2020-01-15 15:38:56,737 DEBUG Database Writer (legacy) 0:72       Database Writer (legacy) 0:72 doBeforePostExecution
2020-01-15 15:38:56,737 DEBUG Database Writer (legacy) 0:72       Database Writer (legacy) 0:72 has new state: POSTEXECUTE
2020-01-15 15:38:56,738 DEBUG Database Writer (legacy) 0:72       Database Writer (legacy) 0:72 doAfterExecute - failure
2020-01-15 15:38:56,738 DEBUG Database Writer (legacy) 0:72       reset

I also sometimes had problems with the automatic removal of existing tables, especially on big data systems. I tend to do a separate command in an SQL executor node that does drop the table - which admittedly is not very elegant.

DROP TABLE IF EXISTS my_schema.my_table;

Hello jan_lender,
thanks for reporting the problem. I have opened a ticket to make the table exists check more robust.
I had a look at the log file but couldn’t find any reason for the NullPointerException in the first iteration. Can you please have a look in the KNIME log file if you can find any entries with “NullPointerException” and send this part ideally via private message if it contains sensitive information. I will send you a private message so that you only need to reply there.
Regarding mlauber71’s suggestion, if you are not fond of writing SQL you can also use the DB Table Remover node prior the DB Writer node to execute the DROP TABLE IF EXISTS command.
Bye
Tobias

5 Likes

Hi, @tobias.koetter,
thank you for your reply.

I’m pretty sure the NPE was thrown because of missing read privilege at the DB. It happened at the end of the node execution after the data was written to the database (I checked in the DB it was really there).

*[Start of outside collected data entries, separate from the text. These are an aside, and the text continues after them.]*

(** * weectl station: the argument layer of the "station" subcommand

    A shallow embedding of [bin/weectl/parse_station.py].  The module builds
    an [argparse] parser for [weectl station {create, reconfigure, upgrade,
    upgrade-skins}] and defines the two handlers [create_station] and
    [reconfigure_station], which forward the parsed namespace to the
    configuration engine ([weecfg.station_config]).

    The part of Python's [argparse] that these parsers exercise is embedded
    too, after the sources of CPython 3.11: option recognition with
    abbreviations, the explicit [--opt=value] form, the removal of an
    argument that is [--], [type], [choices], defaults, sub-parsers.
    Strings are the byte strings of the command line, which Python reads
    as UTF-8; the one place where characters beyond ASCII matter is the
    digits of a negative number, which are the decimal digits of Unicode
    14.0.  The namespace is a finite map from attribute names to Python
    values.

    One assumption on what lies outside the module: the enclosing [weectl]
    parser hands the strings that follow [station] to the [station] parser
    unchanged. *)

From Stdlib Require Import String Ascii List Bool ZArith Lia.
From stdpp Require Import gmap strings.
Import ListNotations.
Open Scope string_scope.
Open Scope list_scope.

(** ** Python strings *)

Module Str.

Definition dash : ascii := "-"%char.
Definition newline : ascii := "010"%char.

(** [c in s] for a one-character [c]. *)
Fixpoint contains (c : ascii) (s : string) : bool :=
  match s with
  | EmptyString => false
  | String c' s' => if Ascii.eqb c c' then true else contains c s'
  end.

(** [s.split('=', 1)] when ['=' in s]: the text before the first ['='] and
    the text after it. *)
Fixpoint split_eq (s : string) : option (string * string) :=
  match s with
  | EmptyString => None
  | String c s' =>
      if Ascii.eqb c "="%char then Some (EmptyString, s')
      else match split_eq s' with
           | Some (l, r) => Some (String c l, r)
           | None => None
           end
  end.
(** One step of [Clean]'s loop: [out] is the stack of elements written
    so far, innermost first. *)
Definition clean_step (is_rooted : bool) (out : list string) (elem : string)
  : list string :=
  if String.eqb elem "" || String.eqb elem "." then out
  else if String.eqb elem ".." then
    match out with
    | top :: below =>
        if String.eqb top ".." then elem :: out else below
    | [] => if is_rooted then out else [elem]
    end
  else elem :: out.

(** [filepath.Clean]: the shortest path name equivalent to [path] by
    purely lexical processing. *)
Definition Clean (path : string) : string :=
  if String.eqb path "" then "."
  else
    let is_rooted := rooted path in
    let out := rev (fold_left (clean_step is_rooted) (Split Separator path) []) in
    if is_rooted then "/" ++ Strings.Join out "/"
    else match out with
         | [] => "."
         | _ => Strings.Join out "/"
         end.

(** [filepath.Join]: empty elements are ignored, the rest is joined by
    the separator and cleaned; all-empty gives the empty string. *)
Definition Join (elem : list string) : string :=
  match filter (fun e => negb (String.eqb e "")) elem with
  | [] => ""
  | nonempty => Clean (Strings.Join nonempty "/")
  end.

(** Removes the trailing separators of [Base]'s first loop. *)
Fixpoint strip_trailing_seps (rev_path : list ascii) : list ascii :=
  match rev_path with
  | c :: rest => if Ascii.eqb c Separator then strip_trailing_seps rest
                 else rev_path
  | [] => []
  end.

(** [filepath.Base]: the last element of [path]. *)
Definition Base (path : string) : string :=
  if String.eqb path "" then "."
  else
    let stripped :=
      string_of_list_ascii
        (rev (strip_trailing_seps (rev (list_ascii_of_string path)))) in
    let last :=
      match LastIndex stripped Separator with
      | Z.neg _ => stripped
      | i => drop (Z.to_nat i + 1) stripped
      end in
    if String.eqb last "" then "/" else last.

(** [filepath.Dir]: all but the last element of [path], cleaned. *)
Definition Dir (path : string) : string :=
  Clean (take (Z.to_nat (LastIndex path Separator + 1)) path).

(** [filepath.IsAbs]. *)
Definition IsAbs (path : string) : bool := rooted path.

End Filepath.

(* ================================================================= *)
(** * Errors *)

(** The error numbers the modelled system calls report. *)
Inductive errno : Set :=
| ENOENT | ENOTDIR | EISDIR | EACCES | ENOTEMPTY | EINVAL | EEXIST.

(** A Go [error] value: a failed system call wrapped in a [*PathError] or
    [*LinkError], or a string made by [errors.New]. *)
Inductive error : Set :=
| SyscallError (e : errno)
| ErrorString (msg : string).

(** [errors.Is(err, os.ErrNotExist)]: true for [ENOENT] only. *)
Definition IsNotExist (err : option error) : bool :=
  match err with
  | Some (SyscallError ENOENT) => true
  | _ => false
  end.

(** [err.Error()], as far as the messages are told apart here. *)
Definition Error (err : error) : string :=
  match err with
  | ErrorString msg => msg
  | SyscallError ENOENT => "no such file or directory"
  | SyscallError ENOTDIR => "not a directory"
  | SyscallError EISDIR => "is a directory"
  | SyscallError EACCES => "permission denied"
  | SyscallError ENOTEMPTY => "directory not empty"
  | SyscallError EINVAL => "invalid argument"
  | SyscallError EEXIST => "file exists"
  end.

(* ================================================================= *)
(** * Parsed documents (golang.org/x/net/html, goquery) *)

Module Html.

(** [html.Attribute], without the namespace. *)
Record Attribute : Set := { Key : string; Val : string }.

(** [html.Node]: the kinds of node that matter to a selection of
    elements; every other kind has no attributes and no children. *)
Inductive HNode : Set :=
| TextNode (data : string)
| CommentNode (data : string)
| ElementNode (tag : string) (attr : list Attribute) (children : list HNode).

(** A parsed document: the children of its document node. *)
Definition Document : Set := list HNode.

(** [Selection.Attr]: the value of the first attribute named [name], and
    whether there is one. *)
Fixpoint Attr (attr : list Attribute) (name : string) : string * bool :=
  match attr with
  | [] => ("", false)
  | a :: rest => if String.eqb (Key a) name then (Val a, true)
                 else Attr rest name
  end.

(** [Selection.SetAttr] on one node: the first attribute named [name]
    gets the value [val]; without one, the attribute is appended. *)
Fixpoint SetAttr (attr : list Attribute) (name val : string)
  : list Attribute :=
  match attr with
  | [] => [{| Key := name; Val := val |}]
  | a :: rest => if String.eqb (Key a) name
                 then {| Key := Key a; Val := val |} :: rest
                 else a :: SetAttr rest name val
  end.

(** [doc.Find("a").Each(f)] for a callback [f] that changes the
    attributes of its element and a variable [acc] it has captured: the
    [a] elements are visited in document order. *)
Fixpoint each_a_node {S : Type}
  (f : list Attribute -> S -> list Attribute * S) (n : HNode) (acc : S)
  {struct n} : HNode * S :=
  match n with
  | ElementNode tag attr children =>
      let '(attr', acc1) :=
        if String.eqb tag "a" then f attr acc else (attr, acc) in
      let '(children', acc2) :=
        (fix each_a_list (l : list HNode) (acc : S) : list HNode * S :=
           match l with
           | [] => ([], acc)
           | c :: rest =>
               let '(c', acc') := each_a_node f c acc in
               let '(rest', acc'') := each_a_list rest acc' in
               (c' :: rest', acc'')
           end) children acc1 in
      (ElementNode tag attr' children', acc2)
  | _ => (n, acc)
  end.

Fixpoint FindEach_a {S : Type}
  (f : list Attribute -> S -> list Attribute * S) (doc : Document) (acc : S)
  : Document * S :=
  match doc with
  | [] => ([], acc)
  | n :: rest =>
      let '(n', acc') := each_a_node f n acc in
      let '(rest', acc'') := FindEach_a f rest acc' in
      (n' :: rest', acc'')
  end.

(** [doc.Find("a")]: the attribute lists of the [a] elements, in document
    order. *)
Fixpoint anchors_node (n : HNode) : list (list Attribute) :=
  match n with
  | ElementNode tag attr children =>
      ((if String.eqb tag "a" then [attr] else [])
       ++ flat_map anchors_node children)%list
  | _ => []
  end.

Definition Find_a (doc : Document) : list (list Attribute) :=
  flat_map anchors_node doc.

End Html.

(* ================================================================= *)
(** * The file system and the process *)

Section Model.

(** File contents are kept abstract: the program reads them only through
    goquery's parser and produces them only through its serialiser. *)
Variable bytes : Type.

(** [html.Parse] behind [goquery.NewDocumentFromReader]: it accepts every
    input, its only errors are those of the reader. *)
Variable ParseHTML : bytes -> Html.Document.

(** [Document.Html()], the serialiser. *)
Variable RenderHTML : Html.Document -> error + bytes.

(** The permission bits of a regular file that the program can run into. *)
Record FileMode : Set := { may_read : bool; may_write : bool }.

(** A directory lists its entries in the order [ReadDir] reports them,
    sorted by name. *)
Inductive Node : Type :=
| File (mode : FileMode) (data : bytes)
| Dir (may_list : bool) (entries : list (string * Node)).

(** A location: the names from the file system's root down to an entry. *)
Definition loc : Set := list string.

Fixpoint assoc {A : Type} (name : string) (es : list (string * A))
  : option A :=
  match es with
  | [] => None
  | (k, v) :: rest => if String.eqb name k then Some v else assoc name rest
  end.

Fixpoint assoc_replace {A : Type} (name : string) (v : A)
  (es : list (string * A)) : list (string * A) :=
  match es with
  | [] => []
  | (k, x) :: rest =>
      if String.eqb name k then (k, v) :: rest
      else (k, x) :: assoc_replace name v rest
  end.

Fixpoint assoc_insert {A : Type} (name : string) (v : A)
  (es : list (string * A)) : list (string * A) :=
  match es with
  | [] => [(name, v)]
  | (k, x) :: rest =>
      if String.ltb name k then (name, v) :: es
      else (k, x) :: assoc_insert name v rest
  end.

(** The entry [name] gets the value [v]: in place when there is one,
    else as a new entry at its place in the order of the names. *)
Definition assoc_put {A : Type} (name : string) (v : A)
  (es : list (string * A)) : list (string * A) :=
  match assoc name es with
  | Some _ => assoc_replace name v es
  | None => assoc_insert name v es
  end.

Fixpoint assoc_del {A : Type} (name : string) (es : list (string * A))
  : list (string * A) :=
  match es with
  | [] => []
  | (k, x) :: rest =>
      if String.eqb name k then rest else (k, x) :: assoc_del name rest
  end.

Fixpoint lookup (n : Node) (l : loc) : option Node :=
  match l with
  | [] => Some n
  | x :: l' =>
      match n with
      | Dir _ es => match assoc x es with
                    | Some c => lookup c l'
                    | None => None
                    end
      | File _ _ => None
      end
  end.

(** Puts [v] at location [l], replacing the entry there or adding one to
    its parent directory. *)
Fixpoint put_at (l : loc) (v : Node) (n : Node) : Node :=
  match l with
  | [] => v
  | x :: l' =>
      match n with
      | Dir m es =>
          match l', assoc x es with
          | [], _ => Dir m (assoc_put x v es)
          | _, Some c => Dir m (assoc_put x (put_at l' v c) es)
          | _, None => n
          end
      | File _ _ => n
      end
  end.

(** Removes the entry at location [l]. *)
Fixpoint del_at (l : loc) (n : Node) : Node :=
  match l with
  | [] => n
  | x :: l' =>
      match n with
      | Dir m es =>
          match l', assoc x es with
          | [], _ => Dir m (assoc_del x es)
          | _, Some c => Dir m (assoc_put x (del_at l' c) es)
          | _, None => n
          end
      | File _ _ => n
      end
  end.

(** Path resolution, one component at a time from location [cur]. *)
Fixpoint namei (root : Node) (cur : loc) (comps : list string)
  : errno + loc :=
  match comps with
  | [] => inr cur
  | c :: rest =>
      match lookup root cur with
      | Some (Dir _ es) =>
          if String.eqb c "" || String.eqb c "." then namei root cur rest
          else if String.eqb c ".." then namei root (removelast cur) rest
          else match assoc c es with
               | Some _ => namei root (cur ++ [c])%list rest
               | None => inl ENOENT
               end
      | Some (File _ _) => inl ENOTDIR
      | None => inl ENOENT
      end
  end.

(** A system call made by the program that can change the file system. *)
Inductive call : Set :=
| CallWriteFile (path : string) (target : option loc) (result : option error)
| CallRename (oldpath newpath : string) (result : option error).

(** The operating system as the process sees it. *)
Record OS : Type := {
  tree : Node;            (* the directory [/] *)
  cwd : string;           (* the working directory, an absolute path *)
  stdout : list string;   (* what was printed, oldest first *)
  calls : list call       (* the calls made, oldest first *)
}.

Definition with_tree (s : OS) (t : Node) : OS :=
  {| tree := t; cwd := cwd s; stdout := stdout s; calls := calls s |}.

Definition log_call (s : OS) (c : call) : OS :=
  {| tree := tree s; cwd := cwd s; stdout := stdout s;
     calls := (calls s ++ [c])%list |}.

Definition print (s : OS) (line : string) : OS :=
  {| tree := tree s; cwd := cwd s; stdout := (stdout s ++ [line])%list;
     calls := calls s |}.

(** The components of [path], taken from [/]: a relative path starts at
    the working directory. *)
Definition components (s : OS) (path : string) : list string :=
  if Filepath.IsAbs path then Strings.Split Filepath.Separator path
  else (Strings.Split Filepath.Separator (cwd s)
        ++ Strings.Split Filepath.Separator path)%list.
Lemma Linear_backward_frame (n : lname) (s s' : MultiHeadAttention R) :
  Linear_backward n s = Ok s' -> backward_frame s s'.
Proof.
  unfold Linear_backward. intros Hb.
  destruct (X (linears s n)) as [r|]; [|discriminate Hb]. cbn [deref bind] in Hb.
  destruct (X_output r s) as [x|]; [|discriminate Hb]. cbn [bind] in Hb.
  apply X_accumulate_inv in Hb.
  assert (Hout : forall s0 : MultiHeadAttention R,
             (forall p, params s0 p = params
                (upd_param (b (linears s n))
                   (accumulate_grad (colsum (lgrad (linears s n)))
                      (params
                         (upd_param (W (linears s n))
                            (accumulate_grad
                               (matmul (transpose zero x) (lgrad (linears s n)))
                               (params s (W (linears s n)))) s)
                         (b (linears s n))))
                   (upd_param (W (linears s n))
                      (accumulate_grad
                         (matmul (transpose zero x) (lgrad (linears s n)))
                         (params s (W (linears s n)))) s)) p) ->
             forall p, output (params s0 p) = output (params s p)).
  { intros s0 Hs0 p. rewrite Hs0.
    now rewrite !output_upd_param_accumulate. }
  destruct Hb as [[l ->]|[c ->]]; unfold backward_frame;
    (do 3 (split; [reflexivity|]));
    (split; [apply Hout; reflexivity|]);
    repeat split; reflexivity.
Qed.
End BackwardFrame.

Section BackwardInversion.
Context {R : Type} {AR : Arith R}.

Lemma combine_heads_config (s s' : MultiHeadAttention R) (t : tensor3 R) :
  d_model s' = d_model s -> combine_heads s' t = combine_heads s t.
Proof. intros H. unfold combine_heads. now rewrite H. Qed.

Lemma backward_rest_inv (s s'' : MultiHeadAttention R) :
  backward_rest s = Ok s'' ->
  exists c vh' attn' kh' qh' gq gk gv,
    concat s = Some c /\ vh s = Some vh' /\ attn s = Some attn' /\
    kh s = Some kh' /\ qh s = Some qh' /\
    let stacked := map grad (layers_list (Concat_backward c)) in
    let gs := grad_scores attn' (grad_attn stacked vh') (mask s) in
    combine_heads s (grad_qh s gs kh') = Ok gq /\
    combine_heads s (grad_kh s gs qh') = Ok gk /\
    combine_heads s (grad_vh attn' stacked) = Ok gv /\
    lgrad (linear_q s'') = gq /\ lgrad (linear_k s'') = gk /\
    lgrad (linear_v s'') = gv /\
    (forall p, output (params s'' p) = output (params s p)).
Proof.
  unfold backward_rest. intros Hb.
  destruct (concat s) as [c|] eqn:Ec; [|discriminate Hb]. cbn [deref bind] in Hb.
  change (vh (set_concat (Some (Concat_backward c)) s)) with (vh s) in Hb.
  destruct (vh s) as [vh'|] eqn:Ev; [|discriminate Hb]. cbn [deref bind] in Hb.
  change (attn (set_concat (Some (Concat_backward c)) s)) with (attn s) in Hb.
  destruct (attn s) as [attn'|] eqn:Ea; [|discriminate Hb]. cbn [deref bind] in Hb.
  change (kh (set_concat (Some (Concat_backward c)) s)) with (kh s) in Hb.
  destruct (kh s) as [kh'|] eqn:Ek; [|discriminate Hb]. cbn [deref bind] in Hb.
  change (qh (set_concat (Some (Concat_backward c)) s)) with (qh s) in Hb.
  destruct (qh s) as [qh'|] eqn:Eq; [|discriminate Hb]. cbn [deref bind] in Hb.
  change (mask (set_concat (Some (Concat_backward c)) s)) with (mask s) in Hb.
  set (s0 := set_concat (Some (Concat_backward c)) s) in *.
  set (stacked := map grad (layers_list (Concat_backward c))) in *.
  set (gs := grad_scores attn' (grad_attn stacked vh') (mask s)) in *.
  change (combine_heads s0) with (combine_heads s) in Hb.
  change (grad_qh s0) with (grad_qh s) in Hb.
  change (grad_kh s0) with (grad_kh s) in Hb.
  destruct (combine_heads s (grad_qh s gs kh')) as [gq|] eqn:Eq1;
    [|discriminate Hb]. cbn [bind] in Hb.
  destruct (combine_heads s (grad_kh s gs qh')) as [gk|] eqn:Eq2;
    [|discriminate Hb]. cbn [bind] in Hb.
  destruct (combine_heads s (grad_vh attn' stacked)) as [gv|] eqn:Eq3;
    [|discriminate Hb]. cbn [bind] in Hb.
  set (sA := set_linear_grad Lv gv
               (set_linear_grad Lk gk (set_linear_grad Lq gq s0))) in *.
  destruct (Linear_backward Lv sA) as [s1|] eqn:E1; [|discriminate Hb].
  cbn [bind] in Hb.
  destruct (Linear_backward Lk s1) as [s2|] eqn:E2; [|discriminate Hb].
  cbn [bind] in Hb.
  apply Linear_backward_frame in E1, E2, Hb.
  pose proof (backward_frame_trans _ _ _ (backward_frame_trans _ _ _ E1 E2) Hb)
    as (_ & _ & _ & Hp & Hl & _).
  exists c, vh', attn', kh', qh', gq, gk, gv.
  do 5 (split; [reflexivity|]).
  split; [exact Eq1|]. split; [exact Eq2|]. split; [exact Eq3|].
  unfold linear_q, linear_k, linear_v. rewrite !Hl.
  do 3 (split; [reflexivity|]).
  intros p. rewrite Hp. reflexivity.
Qed.

Lemma backward_inv (s s'' : MultiHeadAttention R) :
  backward s = Ok s'' ->
  exists s1, Linear_backward Lout s = Ok s1 /\ backward_frame s s1 /\
             backward_rest s1 = Ok s''.
Proof.
  unfold backward. intros Hb.
  destruct (Linear_backward Lout s) as [s1|] eqn:E1; [|discriminate Hb].
  cbn [bind] in Hb. exists s1. split; [reflexivity|]. split; [|exact Hb].
  exact (Linear_backward_frame Lout s s1 E1).
Qed.
(** The aggregation of the verify step, from [successfulVotes] on. *)
Definition aggregate_votes (successfulVotes : list model_vote)
    (failedVotes : Z) (now : string) : JS.Div verification :=
  match successfulVotes with
  | [] => JS.ret (NoQuorum failedVotes now)
  | _ =>
    let '(totalWeight, weightedConfidence, verdictCounts) := tally successfulVotes in
    (do avgConfidence <-
        (if JS.gt totalWeight 0%float then JS.div_num weightedConfidence totalWeight
         else JS.ret 0%float) ;;
     let '(majorityVerdict, maxWeight) := majority verdictCounts in
     do agreementRatio <- JS.div_num maxWeight totalWeight ;;
     do bftThreshold <- JS.div_int 2%float 3 ;;
     let consensusReached := JS.ge agreementRatio bftThreshold in
     let confidences :=
       map (fun v => JS.or_num (p_confidence (mv_parsed v)) 0%float) successfulVotes in
     let len := Z.of_nat (List.length confidences) in
     do mean <- JS.div_int (sum confidences) len ;;
     do variance <-
        JS.div_int
          (fold_left (fun sum c => (sum + JS.pow2 (c - mean))%float)
                     confidences 0%float)
          len ;;
     let stdDev := PrimFloat.sqrt variance in
     let constitutionalHalt := JS.gt stdDev 0.25%float in
     JS.ret (Aggregated {|
       consensus := if consensusReached then majorityVerdict else "NO_CONSENSUS";
       consensus_reached := consensusReached;
       agreement_ratio := agreementRatio;
       bft_threshold := bftThreshold;
       weighted_confidence := avgConfidence;
       confidence_std_dev := stdDev;
       constitutional_halt := constitutionalHalt;
       votes :=
         map (fun v => {| vs_model := mv_model v;
                          vs_verdict := p_verdict (mv_parsed v);
                          vs_confidence := p_confidence (mv_parsed v);
                          vs_cfr_sections := p_cfr_sections (mv_parsed v);
                          vs_nexus_strength := p_nexus_strength (mv_parsed v) |})
             successfulVotes;
       failed_models := failedVotes;
       verified_at := now |}))%div
  end.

I’m gonna look for the log. I will re-simulate the issue if I fail.

Regards,
Jan

Making the delete command more robust is certainly a good idea. I have experienced problems with DB nodes and removal of tables on Cloudera connections (Hive/Impala) when the KNIME instance was not able to reliably delete an existing table due to missing statistics it seemed. I solved this problem by:

  • sending a DROP TABLE IF EXISTS command (just in case)
  • deliberately creating a dummy table of the same name
  • creating statistics for this table (so the workflow from KNIME or the instace does know that the table is there)
  • again DROP this now savely existing table
  • create my new table

And yes I know how that sound but it was the savest method. Especially if you want to reliably have such workflows in production with KNIME server.

2 Likes

This topic was automatically closed 182 days after the last reply. New replies are no longer allowed.